Figure 8. Positive regulation of C. glutamicum mtr expression by SigH.

(A) β-Galactosidase analysis of the mtr promoter activity was performed using the transcriptional P_mtr::lacZ chromosomal fusion reporter expressed in the wild-type, ΔsigH mutant, and complemented strain ΔsigH(pXMJ19-sigH). Exponentially growing C. glutamicum cells (100 μl) induced with different toxic agents at the indicated concentrations for 30 min were added to the enzyme reaction system. β-Galactosidase activity was assayed as described in “Methods.” Mean values with standard deviations (error bars) from at least three repeats are shown. *P ≤ 0.05. **P ≤ 0.01. (B) qRT-PCR revealed that expression of mtr was under strict positive regulation by SigH. Exponentially growing C. glutamicum cells were exposed to different toxic agents at the indicated concentrations for 30 min.

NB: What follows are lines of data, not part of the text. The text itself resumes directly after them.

(** A body that reads the state: the conditions on the state are decided,
    and what is left is the branch taken. *)
Ltac read_state :=
  lazymatch goal with
  | |- ?P (fun p => _) =>
      let p := fresh "p" in
      let a := fresh "a" in
      let p' := fresh "p'" in
      let E := fresh "E" in
      intros p a p' E; cbv beta zeta in E;
      repeat match type of E with
             | (if ?c then _ else _) = _ => destruct c eqn:?
             end;
      lazymatch type of E with
      | ?X p = Some _ =>
          let Hk := fresh "Hk" in
          cut (P X); [intros Hk; exact (Hk p a p' E) | clear E]
      end
  end.

Ltac reports_step :=
  cbv beta iota;
  match goal with
  | H : reports ?ok ?m |- reports ?ok ?m => exact H
  | H : forall x, reports _ _ |- reports _ _ => apply H
  | H : forall x y, reports _ _ |- reports _ _ => apply H
  | H : reports _ ?m |- appends ?m => exact (reports_appends _ _ H)
  | |- appends GetNextToken => exact (reports_appends _ _ reports_GetNextToken)
  | |- reports _ out_of_fuel => apply reports_out_of_fuel
  | |- gives_up _ out_of_fuel => apply gives_up_out_of_fuel
  | |- reports _ (ret _) => apply reports_ret; reflexivity
  | |- gives_up _ (ret _) => apply gives_up_ret; reflexivity
  | |- reports _ (RaiseError _) => apply reports_RaiseError
  | |- gives_up _ (RaiseError _) => apply gives_up_RaiseError
  | |- reports _ (bind GetNextToken _) =>
      apply (reports_bind always);
      [apply reports_GetNextToken | intros ? _ | intros ? ?; discriminate]
  | |- reports _ (bind (ORDER_OF_OPS_at _) _) =>
      apply (reports_bind always);
      [apply reports_ORDER_OF_OPS_at | intros ? _ | intros ? ?; discriminate]
  | |- reports _ (bind _ _) =>
      apply (reports_bind succeeded);
      [ | intros [?|] ?; [|discriminate] | intros [?|] ?; [discriminate|] ]
  | |- gives_up _ (bind _ _) => apply gives_up_bind; [|intros ?]
  | |- reports _ (if ?c then _ else _) => destruct c
  | |- gives_up _ (if ?c then _ else _) => destruct c
  | |- reports _ (fun p => _) => read_state
  | |- gives_up _ (fun p => _) => read_state
  end.

Lemma reports_ParseNumber : reports succeeded ParseNumber.
Proof. unfold ParseNumber. repeat reports_step. Qed.

Lemma Parse_reports fuel :
  reports succeeded (ParseExpr fuel) /\
  reports succeeded (ParseLhs fuel) /\
  reports succeeded (ParseParenExpr fuel) /\
  reports succeeded (ParseIdentifier fuel) /\
  (forall args, reports succeeded (ParseIdentifier_args fuel args)) /\
  (forall e l, reports succeeded (ParseBinOpRhs fuel e l)).
Proof.
  induction fuel as [|f (IH1 & IH2 & IH3 & IH4 & IH5 & IH6)].
  - repeat apply conj; intros; apply reports_out_of_fuel.
  - pose proof reports_ParseNumber.
    repeat apply conj; intros.
    + cbn [ParseExpr]. repeat reports_step.
    + cbn [ParseLhs]. repeat reports_step.
    + cbn [ParseParenExpr]. repeat reports_step.
    + cbn [ParseIdentifier]. repeat reports_step.
    + cbn [ParseIdentifier_args]. repeat reports_step.
    + cbn [ParseBinOpRhs]. repeat reports_step.
Qed.

Lemma reports_ParseFuncProto_args fuel : forall args,
  reports succeeded (ParseFuncProto_args fuel args).
Proof.
  induction fuel as [|f IH]; intros args; [apply reports_out_of_fuel|].
  cbn [ParseFuncProto_args]. repeat reports_step.
Qed.

Lemma reports_ParseFuncProto fuel : reports succeeded (ParseFuncProto fuel).
Proof.
  pose proof (reports_ParseFuncProto_args fuel).
  unfold ParseFuncProto. repeat reports_step.
Qed.

Lemma reports_ParseFuncDef fuel : reports succeeded (ParseFuncDef fuel).
Proof.
  pose proof (reports_ParseFuncProto fuel).
  pose proof (proj1 (Parse_reports fuel)).
  unfold ParseFuncDef. repeat reports_step.
Qed.

Lemma reports_ParseTopLevelExpr fuel :
  reports succeeded (ParseTopLevelExpr fuel).
Proof.
  pose proof (proj1 (Parse_reports fuel)).
  unfold ParseTopLevelExpr. repeat reports_step.
Qed.

(** X9. [nullptr] comes with a diagnostic, and only it does.  What
    [ParseExpr], [ParseTopLevelExpr] and [ParseFuncDef] print is added at
    the end of the output, and the result is [nullptr] exactly when at
    least one message was added. *)
Theorem null_exactly_when_reported fuel p r p' :
  ParseExpr fuel p = Some (r, p') \/
  ParseTopLevelExpr fuel p = Some (r, p') \/
  ParseFuncDef fuel p = Some (r, p') ->
  exists msgs,
    stderr p' = stderr p ++ msgs /\ (r = None <-> msgs <> []).
Proof.
  intros H.
  assert (R : exists msgs, stderr p' = stderr p ++ msgs /\
                           (succeeded r = true <-> msgs = [])).
  { destruct H as [E|[E|E]].
    - exact (proj1 (Parse_reports fuel) _ _ _ E).
    - exact (reports_ParseTopLevelExpr fuel _ _ _ E).
    - exact (reports_ParseFuncDef fuel _ _ _ E). }
  destruct R as (msgs & S & I). exists msgs. split; [exact S|].
  destruct r as [e|]; cbn in I.
  - split; [discriminate|]. intros N. destruct N. now apply I.
  - split; [|reflexivity]. intros _ N. apply I in N. discriminate.
Qed.

Lemma null_exactly_when_reported_witness :
  exists msgs,
    ["Invalid expression. Expected LHS."%string; "Expected ')'."%string] =
    [] ++ msgs /\ (@None ExprAST = None <-> msgs <> []).
Proof.
  apply (null_exactly_when_reported 7
           (parser_on sum_product_table "(a + b) * c") None
           (mkParser (mkScanner "c" (code " ") "b" (S754_zero false))
                     (code "*")
                     (<[ char_of_int (code ")") := 0 ]> sum_product_table)
                     ["Invalid expression. Expected LHS."%string;
                      "Expected ')'."%string])).
  left. vm_compute. reflexivity.
Defined.

(** ** What every step of the parser keeps *)

Section Steps.

Variable R : Parser -> Parser -> Prop.
Hypothesis R_refl : forall p, R p p.
Hypothesis R_trans : forall p1 p2 p3, R p1 p2 -> R p2 p3 -> R p1 p3.
Hypothesis R_GetNextToken : steps R GetNextToken.
Hypothesis R_ORDER_OF_OPS_at : forall tok, steps R (ORDER_OF_OPS_at tok).
Hypothesis R_RaiseError :
  forall msg p,
    R p (mkParser (scanner p) (CurrToken p) (ORDER_OF_OPS p)
                  (stderr p ++ [msg])).

Lemma steps_ret {A} (a : A) : steps R (ret a).
Proof. intros p a' p' [= _ <-]. apply R_refl. Qed.

Lemma steps_out_of_fuel {A} : steps R (@out_of_fuel A).
Proof. intros p a p' E. discriminate. Qed.

Lemma steps_RaiseError {A} msg : steps R (@RaiseError A msg).
Proof. intros p a p' [= _ <-]. apply R_RaiseError. Qed.

Lemma steps_bind {A B} (m : M A) (k : A -> M B) :
  steps R m -> (forall a, steps R (k a)) -> steps R (bind m k).
Proof.
  intros Hm Hk p b p' E. unfold bind in E.
  destruct (m p) as [[a p1]|] eqn:Em; [|discriminate].
  exact (R_trans _ _ _ (Hm _ _ _ Em) (Hk a _ _ _ E)).
Qed.

Ltac steps_step :=
  cbv beta iota;
  match goal with
  | H : steps R ?m |- steps R ?m => exact H
  | H : forall x, steps R _ |- steps R _ => apply H
  | H : forall x y, steps R _ |- steps R _ => apply H
  | |- steps R out_of_fuel => apply steps_out_of_fuel
  | |- steps R (ret _) => apply steps_ret
  | |- steps R (RaiseError _) => apply steps_RaiseError
  | |- steps R GetNextToken => apply R_GetNextToken
  | |- steps R (ORDER_OF_OPS_at _) => apply R_ORDER_OF_OPS_at
  | |- steps R (bind _ _) => apply steps_bind; [|intros ?]
  | |- steps R (if ?c then _ else _) => destruct c
  | |- steps R (match ?x with _ => _ end) => destruct x
  | |- steps R (fun p => _) => read_state
  end.

Lemma steps_ParseNumber : steps R ParseNumber.
Proof. unfold ParseNumber. repeat steps_step. Qed.

Lemma Parse_steps fuel :
  steps R (ParseExpr fuel) /\
  steps R (ParseLhs fuel) /\
  steps R (ParseParenExpr fuel) /\
  steps R (ParseIdentifier fuel) /\
  (forall args, steps R (ParseIdentifier_args fuel args)) /\
  (forall e l, steps R (ParseBinOpRhs fuel e l)).
Proof.
  induction fuel as [|f (IH1 & IH2 & IH3 & IH4 & IH5 & IH6)].
  - repeat apply conj; intros; apply steps_out_of_fuel.
  - pose proof steps_ParseNumber.
    repeat apply conj; intros.
    + cbn [ParseExpr]. repeat steps_step.
    + cbn [ParseLhs]. repeat steps_step.
    + cbn [ParseParenExpr]. repeat steps_step.
    + cbn [ParseIdentifier]. repeat steps_step.
    + cbn [ParseIdentifier_args]. repeat steps_step.
    + cbn [ParseBinOpRhs]. repeat steps_step.
Qed.

Lemma steps_ParseFuncProto_args fuel : forall args,
  steps R (ParseFuncProto_args fuel args).
Proof.
  induction fuel as [|f IH]; intros args; [apply steps_out_of_fuel|].
  cbn [ParseFuncProto_args]. repeat steps_step.
Qed.

Lemma steps_ParseFuncProto fuel : steps R (ParseFuncProto fuel).
Proof.
  pose proof (steps_ParseFuncProto_args fuel).
  unfold ParseFuncProto. repeat steps_step.
Qed.

Lemma steps_ParseFuncDef fuel : steps R (ParseFuncDef fuel).
Proof.
  pose proof (steps_ParseFuncProto fuel).
  pose proof (proj1 (Parse_steps fuel)).
  unfold ParseFuncDef. repeat steps_step.
Qed.

Lemma steps_ParseTopLevelExpr fuel : steps R (ParseTopLevelExpr fuel).
Proof.
  pose proof (proj1 (Parse_steps fuel)).
  unfold ParseTopLevelExpr. repeat steps_step.
Qed.



End Steps.

(** ** The table only gains zeros *)

Lemma table_grows_refl p : table_grows p p.
Proof. split; auto. Qed.

Lemma table_grows_trans p1 p2 p3 :
  table_grows p1 p2 -> table_grows p2 p3 -> table_grows p1 p3.
Proof.
  intros [A1 B1] [A2 B2]. split.
  - intros k v H. apply A2, A1, H.
  - intros k v H. destruct (B2 _ _ H) as [H2|H2]; auto.
Qed.

Lemma table_grows_GetNextToken : steps table_grows GetNextToken.
Proof.
  intros p t p' E. destruct (GetNextToken_CurrToken _ _ _ E) as (_ & O & _).
  unfold table_grows. rewrite O. split; auto.
Qed.

Lemma table_grows_ORDER_OF_OPS_at tok : steps table_grows (ORDER_OF_OPS_at tok).
Proof.
  intros p v p' E. unfold ORDER_OF_OPS_at in E.
  destruct (ORDER_OF_OPS p !! char_of_int tok) as [v0|] eqn:L;
    injection E as <- <-.
  - apply table_grows_refl.
  - split; intros k v; cbn [ORDER_OF_OPS]; rewrite lookup_insert; case_decide.
    + subst k. rewrite L. discriminate.
    + auto.
    + intros [= <-]. auto.
    + auto.
Qed.

Lemma table_grows_RaiseError msg p :
  table_grows p (mkParser (scanner p) (CurrToken p) (ORDER_OF_OPS p)
                          (stderr p ++ [msg])).
Proof. split; auto. Qed.

(** X10. Parsing writes to the precedence table, but only zeros.  After
    [ParseExpr], [ParseTopLevelExpr] or [ParseFuncDef] every entry the
    table had is still there with its value, and every other entry has the
    value 0: the entries [operator[]] made for the tokens looked up that
    were not in the table. *)
Theorem table_only_gains_zeros fuel p r p' :
  ParseExpr fuel p = Some (r, p') \/
  ParseTopLevelExpr fuel p = Some (r, p') \/
  ParseFuncDef fuel p = Some (r, p') ->
  (forall k v, ORDER_OF_OPS p !! k = Some v ->
               ORDER_OF_OPS p' !! k = Some v) /\
  (forall k v, ORDER_OF_OPS p' !! k = Some v ->
               ORDER_OF_OPS p !! k = Some v \/ v = 0).
Proof.
  intros [E|[E|E]];
    [ apply (proj1 (Parse_steps table_grows table_grows_refl table_grows_trans
                      table_grows_GetNextToken table_grows_ORDER_OF_OPS_at
                      table_grows_RaiseError fuel) _ _ _ E)
    | apply (steps_ParseTopLevelExpr table_grows table_grows_refl
               table_grows_trans table_grows_GetNextToken
               table_grows_ORDER_OF_OPS_at table_grows_RaiseError fuel _ _ _ E)
    | apply (steps_ParseFuncDef table_grows table_grows_refl
               table_grows_trans table_grows_GetNextToken
               table_grows_ORDER_OF_OPS_at table_grows_RaiseError fuel _ _ _ E) ].
Qed.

Levels of mtr expression were determined by qRT-PCR. The mRNA levels are presented relative to the value obtained from wild-type cells without treatment. Mean values with standard deviations (error bars) from at least three repeats are shown. *P ≤ 0.05. **P ≤ 0.01. (C) Interactions between SigH and the mtr promoter were analysed by EMSA. Increasing amounts of SigH used were 0, 0.5, 1.5, 3.0, and 3.5 μg. As a negative control, a 400-bp fragment from the mtr coding region amplified with primers Control-F and Control-R, replacing the 400-bp mtr promoter, was incubated with 3.5 μg of His₆-SigH in the binding assay. (☆) free DNA and (☆☆) major DNA-protein complex.